A lesbian guardsman suffering from cancer is calling on House Speaker John Boehner to stop defending the Defense of Marriage Act in court.

She met with staff in his D.C. office on Thursday in an effort to convince the Ohio Republican to discontinue support for the anti-gay law.

Chief Warrant Officer Charlie Morgan met with Katherine Haley, a policy assistant to Boehner, to ask the speaker to drop defense of DOMA so that upon her death, her spouse, Kathy Morgan, can receive federal benefits. Morgan serves in the New Hampshire National Guard and just returned from deployment in Kuwait.

In September 2011, the guardsman was diagnosed with stage-four incurable breast cancer. After being first diagnosed in 2008 and undergoing a double mastectomy and chemotherapy, Morgan was declared cancer-free and deployed to Kuwait, but was later informed her cancer had returned and has resumed chemotherapy.

“I’m very worried about the military survivor benefits for Karen if I don’t survive this bout with cancer,” Morgan said in a Washington Blade interview. “I explained to her that I wasn’t afraid to die, but I was worried that Karen would not receive the same spousal survivor benefits as our heterosexual counterparts.”

Among the benefits that Morgan is seeking for her spouse are survivor’s benefits, Social Security benefits and health insurance coverage.

Morgan said Boehner’s staffer spoke with her for about 15 to 20 minutes and was “polite” and “empathetic,” but said Boehner would probably continue to defend DOMA in court.

“I told her that I believe in miracles, but it was important for her to relate to the speaker that I need this to happen now because I don’t have the time necessarily to wait through the legislative or judicial process,” Morgan said. “If he were to not defend DOMA, that would immediately [help] my family and benefit us.”

Michael Steele, a Boehner spokesperson, confirmed “the meeting did occur,” but declined to offer any more information about the discussion or Morgan’s call for Boehner to discontinue his defense of DOMA.

The Morgans are among the plaintiffs in the lawsuit that Servicemembers Legal Defense Network filed in October on behalf of gay troops and veterans against DOMA on the basis that the anti-gay law blocks them form receiving federal benefits afforded to service members in opposite-sex marriages. Morgan attended the meeting with Boehner’s staff along with David McKean, an SLDN attorney.

During the meeting, Morgan submitted photos of herself in uniform, and with her partner and daughter as well as a letter dated Feb. 9 about her struggle with cancer, her family’s military history and how the veterans benefits her mother received upon the death of her father, who was in the Army and deployed twice to Germany, helped her keep “a roof over our heads and food on the table.”

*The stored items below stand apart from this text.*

(** C2, amended.  When [prepare_slot] has found both areas of a slot
    and [fw_size] does not exceed the limited body area, it returns 0
    and the body length of the slot is [fw_size] when that is not zero;
    else the size that the preamble already in the VBLOCK signs, when
    keyblock and preamble there are valid and the body area holds that
    much; else the size of the limited body area.  The warning that the
    body holds no CBFS is printed whenever [fw_size] is zero and the
    slot has no metadata hash. *)
Theorem prepare_slot_resolves_body_length
        (H : Host) (opt : SignOption.sign_option_s) (len : Z)
        (fw_c vblock_c : bios_component) (st : State.bios_state_s)
        (w : world) (ah1 ah2 : Z) (m1 m2 : Mem.mem) :
  bios_component_eqb fw_c vblock_c = false ->
  Slot.body_area H len fw_c (image w) = Some (ah1, m1) ->
  Area.fw_size (State.area st fw_c) <= Fmap.area_size m1 ah1 ->
  Slot.vblock_area H len vblock_c (image w) m1 = Some (ah2, m2) ->
  exists st' w',
    Bios.prepare_slot H opt len fw_c vblock_c st w = Returns (0, st') w'
    /\ Area.len (State.area st' fw_c)
       = Slot.resolved_len (Area.fw_size (State.area st fw_c))
           (Fmap.area_size m1 ah1)
           (Slot.chain_valid H m2 (Fmap.area_offset m2 ah2)
              (Fmap.area_size m2 ah2))
           (Slot.signed_size m2 (Fmap.area_offset m2 ah2))
    /\ (Area.fw_size (State.area st fw_c) = 0 ->
        Vb2.algo (Area.metadata_hash (State.area st fw_c))
        = Vb2.VB2_HASH_INVALID ->
        In (Slot.cbfs_warning fw_c) (console w')).
Proof.
  intros Hne Hfw Hsize Hvb.
  assert (Hsize' : (Area.fw_size (State.area st fw_c)
                    >? Fmap.area_size m1 ah1) = false).
  { rewrite Z.gtb_ltb. apply Z.ltb_ge. exact Hsize. }
  destruct (SlotFacts.prepare_slot_run H opt len fw_c vblock_c st w
              ah1 m1 ah2 m2 Hne Hfw Hsize' Hvb)
    as (st' & w' & Hrun & _ & Hlen & _ & _ & _ & _ & Hwarn & _).
  exists st', w'. repeat split; auto.
  intros Hz Ha. apply Hwarn. rewrite Hz, Ha. reflexivity.
Qed.

(** Slot A of the signed example image: the length is the 16 bytes that
    the existing preamble signs. *)
Lemma prepare_slot_resolves_body_length_witness :
  exists st' w',
    Bios.prepare_slot (Example.host Example.no_cbfs) Example.options 688
      BIOS_FMAP_FW_MAIN_A BIOS_FMAP_VBLOCK_A State.zero
      (Example.start (Example.image_a Example.vblock_signed))
    = Returns (0, st') w'
    /\ Area.len (State.area st' BIOS_FMAP_FW_MAIN_A) = 16
    /\ In (Slot.cbfs_warning BIOS_FMAP_FW_MAIN_A) (console w').
Proof.
  destruct (prepare_slot_resolves_body_length
              (Example.host Example.no_cbfs) Example.options 688
              BIOS_FMAP_FW_MAIN_A BIOS_FMAP_VBLOCK_A State.zero
              (Example.start (Example.image_a Example.vblock_signed))
              98 140
              (Example.image_a Example.vblock_signed)
              (Example.image_a Example.vblock_signed)
              ltac:(by_computation) ltac:(by_computation)
              ltac:(by_computation) ltac:(by_computation))
    as (st' & w' & Hrun & Hlen & Hwarn).
  exists st', w'. split; [exact Hrun|]. split.
  - rewrite Hlen. by_computation.
  - apply Hwarn; by_computation.
Defined.
(** ** The cache across calls *)

Lemma generate_onehot_outputs_fields (a a' : OneToNDatasetAdapter) (name : string)
    (use_filter : bool) (r : outcome unit) :
  generate_onehot_outputs a name use_filter = (r, a') ->
  filter_mapping a' = filter_mapping a /\
  output_mapping a' = output_mapping a /\
  low_memory a' = low_memory a.
Proof.
  unfold generate_onehot_outputs.
  destruct (dataset (base a) !! name); [ | by intros [= <- <-]].
  destruct (resolve_mapping a use_filter); [ | by intros [= <- <-]].
  destruct (low_memory a) eqn:Hl; [by intros [= <- <-] | ].
  destruct (fill_onehot _ _ _) as [m [ | ]]; by intros [= <- <-].
Qed.

Lemma get_next_batch_fields
    (map_data : NumpyDatasetAdapter -> NumpyDatasetAdapter)
    (a : OneToNDatasetAdapter) (k : Z) (name : string) (use_filter : bool)
    (ys : list batch) (e : ending) (a' : OneToNDatasetAdapter) :
  get_next_batch map_data a k name use_filter = (ys, e, a') ->
  filter_mapping a' = filter_mapping a /\
  output_mapping a' = output_mapping a /\
  low_memory a' = low_memory a.
Proof.
  unfold get_next_batch.
  destruct (ensure_mapped map_data a name) as [r a1] eqn:Hens.
  destruct (ensure_mapped_fields _ _ _ _ _ Hens) as (Hfm & _ & Hom & _ & Hl).
  destruct r as [[] | e1]; [ | by intros [= <- <- <-]].
  destruct (dataset (base a1) !! name) as [ts | ]; [ | by intros [= <- <- <-]].
  destruct (batch_plan (Z.of_nat (length ts)) k) as [[batch_size count] | e1];
    [ | by intros [= <- <- <-]].
  destruct (use_filter && is_None (filter_mapping a1)); [by intros [= <- <- <-] | ].
  destruct (low_memory a1) eqn:Hl1; cbn [negb].
  - destruct (lazy_batches _ _ ts batch_size _). intros [= <- <- <-].
    by rewrite Hl1.
  - destruct (match needs_rebuild a1 name use_filter with
              | Return true => generate_onehot_outputs a1 name use_filter
              | Return false => (Return (), a1)
              | Raise e => (Raise e, a1)
              end) as [r2 a2] eqn:Hreb.
    rewrite <- Hl1 in Hl.
    assert (H2 : filter_mapping a2 = filter_mapping a1 /\
                 output_mapping a2 = output_mapping a1 /\
                 low_memory a2 = low_memory a1).
    { destruct (needs_rebuild a1 name use_filter) as [[ | ] | e3].
      - by eapply generate_onehot_outputs_fields.
      - by injection Hreb as _ <-.
      - by injection Hreb as _ <-. }
    destruct H2 as (H2f & H2o & H2l).
    destruct r2 as [[] | e2]; [ | intros [= <- <- <-]; by rewrite H2f, H2o, H2l].
    destruct (output_onehot a2 !! name);
      intros [= <- <- <-]; by rewrite H2f, H2o, H2l.
Qed.

(** X11: in eager mode a run that ends well fills the cache, and the
    same request made again yields the same batches from it and leaves the
    adapter as it is. *)
Theorem get_next_batch_eager_repeat
    (map_data : NumpyDatasetAdapter -> NumpyDatasetAdapter)
    (a : OneToNDatasetAdapter) (k : Z) (name : string) (use_filter : bool)
    (ys : list batch) (a' : OneToNDatasetAdapter) :
  low_memory a = false ->
  output_onehot a !! name = None ->
  mapped_status (base a) !! name = Some true ->
  get_next_batch map_data a k name use_filter = (ys, Exhausted, a') ->
  get_next_batch map_data a' k name use_filter = (ys, Exhausted, a').
Proof.
  intros Hlm Hmiss Hmapped Hrun.
  destruct (get_next_batch_fields _ _ _ _ _ _ _ _ Hrun) as (Hfm & Hom & Hl).
  apply get_next_batch_eager_miss in Hrun; [ | done | done].
  destruct Hrun as [[Hne _] | (_ & ts & sel & m & bs & count & H)]; [done | ].
  destruct H as (Hens & Hdata & Hplan & Hsel & Hm & Hcache & Hflag & ->).
  assert (Hbase : base a' = base a).
  { unfold ensure_mapped in Hens. rewrite Hmapped in Hens.
    injection Hens as Hens. apply (f_equal base) in Hens. by cbn in Hens. }
  assert (Hmapped' : mapped_status (base a') !! name = Some true)
    by (by rewrite Hbase).
  unfold get_next_batch, ensure_mapped.
  rewrite Hmapped'. cbv beta iota. rewrite Hdata, Hplan.
  assert (Hguard : use_filter && is_None (filter_mapping a') = false).
  { destruct use_filter; [ | done]. rewrite Hfm. simpl in Hsel. by rewrite Hsel. }
  rewrite Hguard, Hl, Hlm. cbn [negb].
  unfold needs_rebuild. rewrite Hcache, Hflag.
  destruct use_filter; cbn [negb]; by rewrite Hcache.
Qed.

Lemma get_next_batch_eager_repeat_witness :
  get_next_batch mark_mapped
    (get_next_batch mark_mapped (kg_ready false) 2 "train" false).2 2 "train" false
  = ((get_next_batch mark_mapped (kg_ready false) 2 "train" false).1.1, Exhausted,
     (get_next_batch mark_mapped (kg_ready false) 2 "train" false).2).
Proof.
  apply (get_next_batch_eager_repeat mark_mapped (kg_ready false) 2 "train" false).
  - reflexivity.
  - vm_compute. reflexivity.
  - vm_compute. reflexivity.
  - vm_compute. reflexivity.
Defined.

Lemma batch_plan_raise (n k : Z) (e : exn) :
  batch_plan n k = Raise e -> e = ZeroDivisionError.
Proof.
  unfold batch_plan. destruct (k =? -1); [done | ].
  destruct (k =? 0); [by intros [= <-] | done].
Qed.

Lemma resolve_mapping_raise (a : OneToNDatasetAdapter) (use_filter : bool) (e : exn) :
  resolve_mapping a use_filter = Raise e -> e = ValueError.
Proof.
  unfold resolve_mapping.
  destruct (if use_filter then filter_mapping a else output_mapping a);
    [done | by intros [= <-]].
Qed.

Lemma eager_batches_fits (ts : list triple) (m : matrix) (batch_size count : Z) :
  forallb triple_fits_int32 ts = true ->
  eager_batches ts m batch_size count = sliced_batches ts m batch_size count.
Proof.
  intros Hfit. unfold eager_batches, sliced_batches.
  apply list_fmap_ext. intros i j _. by rewrite triples_slice_fits.
Qed.

Lemma batch_plan_nonzero (n k : Z) :
  k <> 0 -> exists batch_size count : Z, batch_plan n k = Return (batch_size, count).
Proof.
  intros Hk. unfold batch_plan.
  destruct (k =? -1); [eauto | ].
  destruct (Z.eqb_spec k 0); [done | eauto].
Qed.

(** X12: in eager mode, over a mapped dataset whose indices fit in 32
    bits and that is not cached, when building the matrix raises
    [IndexError] the matrix under construction stays in the cache, with
    one row per triple, and no flag is recorded for it; every later
    request without filter for that dataset, with [batches_count] other
    than 0, is then served the slices of that matrix and of the dataset
    and ends without any error. *)
Theorem failed_build_stays_cached
    (map_data : NumpyDatasetAdapter -> NumpyDatasetAdapter)
    (a : OneToNDatasetAdapter) (k : Z) (name : string) (use_filter : bool)
    (ys : list batch) (a' : OneToNDatasetAdapter) (ts : list triple) :
  low_memory a = false ->
  output_onehot a !! name = None ->
  mapped_status (base a) !! name = Some true ->
  dataset (base a) !! name = Some ts ->
  forallb triple_fits_int32 ts = true ->
  get_next_batch map_data a k name use_filter = (ys, Raised IndexError, a') ->
  exists m : matrix,
    output_onehot a' !! name = Some m /\
    length m = length ts /\
    filtered_status a' = filtered_status a /\
    forall k' : Z,
      k' <> 0 ->
      exists batch_size count : Z,
        batch_plan (Z.of_nat (length ts)) k' = Return (batch_size, count) /\
        get_next_batch map_data a' k' name false
        = (sliced_batches ts m batch_size count, Exhausted, a').
Proof.
  intros Hlm Hmiss Hmapped Hdata Hfit.
  unfold get_next_batch at 1. unfold ensure_mapped at 1.
  rewrite Hmapped, Hdata.
  destruct (batch_plan (Z.of_nat (length ts)) k) as [[bs0 count0] | e1] eqn:Hplan0;
    [ | by rewrite (batch_plan_raise _ _ _ Hplan0)].
  destruct (use_filter && is_None (filter_mapping a)); [done | ].
  rewrite Hlm. cbn [negb]. unfold needs_rebuild. rewrite Hmiss.
  unfold generate_onehot_outputs. rewrite Hdata.
  destruct (resolve_mapping a use_filter) as [sel | e1] eqn:Hres;
    [ | by rewrite (resolve_mapping_raise _ _ _ Hres)].
  rewrite Hlm.
  destruct (fill_onehot (length (ent_to_idx (base a))) sel ts) as [m ok] eqn:Hfill.
  destruct ok.
  { cbn [output_onehot]. by rewrite lookup_insert_eq. }
  intros [= <- <-]. exists m. cbn [base output_onehot filtered_status].
  rewrite lookup_insert_eq.
  assert (Hlen : length m = length ts).
  { clear -Hfill. revert m Hfill. induction ts as [ | x ts IH]; intros m.
    - by intros [= <-].
    - cbn [fill_onehot].
      destruct (onehot_row _ (Some sel) x) as [r | ].
      + destruct (fill_onehot _ sel ts) as [m' ok'].
        intros [= <- ->]. simpl. f_equal. by apply IH.
      + intros [= <-]. simpl. by rewrite length_replicate. }
  repeat split; try done.
  intros k' Hk'.
  destruct (batch_plan_nonzero (Z.of_nat (length ts)) k' Hk')
    as (batch_size & count & Hplan).
  exists batch_size, count. split; [done | ].
  unfold get_next_batch, ensure_mapped. cbn [base].
  rewrite Hmapped. cbv beta iota. cbn [base].
  rewrite Hdata, Hplan. cbn [andb low_memory negb].
  unfold needs_rebuild. cbn [output_onehot]. rewrite lookup_insert_eq.
  cbv beta iota. cbn [output_onehot]. rewrite lookup_insert_eq.
  by rewrite eager_batches_fits.
Qed.

Lemma failed_build_stays_cached_witness :
  exists m : matrix,
    output_onehot (get_next_batch mark_mapped (kg_out_of_vocabulary false) 2 "train" false).2
      !! "train"%string = Some m /\
    length m = 2%nat /\
    exists batch_size count : Z,
      get_next_batch mark_mapped
        (get_next_batch mark_mapped (kg_out_of_vocabulary false) 2 "train" false).2
        (-1) "train" false
      = (sliced_batches [(0, 0, 1); (1, 0, 3)] m batch_size count, Exhausted,
         (get_next_batch mark_mapped (kg_out_of_vocabulary false) 2 "train" false).2).
Proof.
  destruct (failed_build_stays_cached mark_mapped (kg_out_of_vocabulary false) 2
              "train" false []
              (get_next_batch mark_mapped (kg_out_of_vocabulary false) 2 "train" false).2
              [(0, 0, 1); (1, 0, 3)])
    as (m & Hc & Hl & _ & Hnext).
  - reflexivity.
  - vm_compute. reflexivity.
  - vm_compute. reflexivity.
  - vm_compute. reflexivity.
  - reflexivity.
  - vm_compute. reflexivity.
  - exists m. split; [exact Hc | ]. split; [exact Hl | ].
    destruct (Hnext (-1)) as (batch_size & count & _ & Hrun); [lia | ].
    by exists batch_size, count.
Defined.

(** ** Shapes of the batches *)

Lemma py_slice_length_eq {A B : Type} (l : list A) (l' : list B) (lo hi : Z) :
  length l = length l' -> length (py_slice l lo hi) = length (py_slice l' lo hi).
Proof.
  intros H. unfold py_slice. rewrite !length_take, !length_drop. by rewrite H.
Qed.

Lemma Forall_py_slice {A : Type} (P : A -> Prop) (l : list A) (lo hi : Z) :
  Forall P l -> Forall P (py_slice l lo hi).
Proof. intros H. unfold py_slice. by apply Forall_take, Forall_drop. Qed.

Lemma lazy_batches_shapes (width : nat) (d : option (gmap (Z * Z) (list Z)))
    (ts : list triple) (batch_size : Z) (idxs : list nat) (ys : list batch)
    (e : ending) :
  lazy_batches width d ts batch_size idxs = (ys, e) ->
  Forall (fun y : batch =>
            length y.2 = length y.1 /\ Forall (fun r => length r = width) y.2) ys.
Proof.
  revert ys e. induction idxs as [ | i idxs IH]; intros ys e; simpl.
  - intros [= <- <-]. constructor.
  - destruct (onehot_batch width d (triples_slice ts batch_size i)) as [oh | ex] eqn:Hoh.
    + destruct (lazy_batches width d ts batch_size idxs) as [ys' e'].
      intros [= <- <-]. constructor; [ | by eapply IH].
      by apply onehot_batch_shape in Hoh.
    + intros [= <- <-]. constructor.
Qed.
(** * Catalog mirror and usage miner of the querylog package

    A shallow embedding of the parts of [create_table_structure.py],
    [add_usage_data.py] and [run_query.py] that decide staleness of the
    preview artifact, render previews, rank table usage and gate the
    query runner on its dry-run estimate.

    Conventions of the embedding.
    - A Python [str] is a Rocq [string]; a character is a code point
      below 256, and strings are compared code point by code point as
      Python does.
    - The filesystem is a finite map from paths (lists of components) to
      nodes; an operation that raises [OSError] in Python returns [None].
      The content of a file is the text that reading it returns; the
      translation of carriage returns that text mode performs and
      encoding errors are left out.
    - The remote services (BigQuery catalogue, sample rows, dry run) are
      parameters of the functions that call them. *)

From Stdlib Require Import ZArith Ascii String List Sorting.Sorted Permutation.
From Stdlib Require QArith.
From stdpp Require Import base gmap strings list pretty.

Local Open Scope Z_scope.

(** ** Python string methods *)

Module PyStr.

(** [str.isspace] on one character, for code points below 256. *)
Definition is_space (c : ascii) : bool :=
  match c with
  | "009" | "010" | "011" | "012" | "013"
  | "028" | "029" | "030" | "031" | " " | "133" | "160" => true
  | _ => false
  end%char.

(** The line feed. *)
Definition nl : string := String "010" EmptyString.

(** [s.lstrip()]. *)
Fixpoint lstrip (s : string) : string :=
  match s with
  | EmptyString => EmptyString
  | String c s' => if is_space c then lstrip s' else s
  end.

(** [s.rstrip()]: a character is dropped when it is white space and
    everything after it has been dropped. *)
Fixpoint rstrip (s : string) : string :=
  match s with
  | EmptyString => EmptyString
  | String c s' =>
      match rstrip s' with
      | EmptyString => if is_space c then EmptyString else String c EmptyString
      | r => String c r
      end
  end.

(** [s.strip()]. *)
Definition strip (s : string) : string := rstrip (lstrip s).

(** [s.startswith(p)]. *)
Definition startswith (s p : string) : bool := String.prefix p s.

“The military informs us that it is only as strong as the families that support it,” the letter states. “In turn, my military leadership supports my efforts to attain benefits to take care of my family. As a service member who has proven that I am willing to die for my country I am asking you not to defend DOMA for the sake of the many people whose lives it negatively impacts.”

The meeting follows a similar letter dated Dec. 23 that Morgan sent to Boehner asking him for a meeting to discuss the negative impact that DOMA has on her family.

After the Justice Department announced last year President Obama had determined DOMA was unconstitutional and would no longer defend the statute against litigation, Boehner convened the Bipartisan Legal Advisory Group in the House, which voted in March along party lines to take up defense in the administration’s stead.

Congress is unlikely to repeal DOMA legislatively given its given makeup. The Senate Judiciary Committee reported out legislation to repeal the law in November, but there are no plans for a floor vote. Success on the House floor is unlikely and Boehner has indicated he won’t bring up the repeal legislation to a vote.

The Obama administration has a deadline of Feb. 28 to respond to the lawsuit in which Morgan is a plaintiff. The administration is expected to decline to take up defense of the law and for Boehner to take up defense of the law as he has with other DOMA cases.

Aubrey Sarvis, SLDN’s executive director, said in a statement Boehner should drop defense of DOMA so the courts can decide the constitutionality of the anti-gay law on their own and permit Morgan and others in same-sex relationships to receive federal benefits.

“Our message for Speaker Boehner and others today is simply this: Chief Warrant Officer Charlie Morgan can’t wait,” Sarvis said. “She and her family deserve equal treatment, and she may not have years for this process to play out in the courts or on Capitol Hill. Speaker Boehner can make a difference here, and we respectfully ask him to take a look at this case and get to know this family. We are confident that when he does, he will see that these discriminatory laws hurt our military, harm families and are indefensible.”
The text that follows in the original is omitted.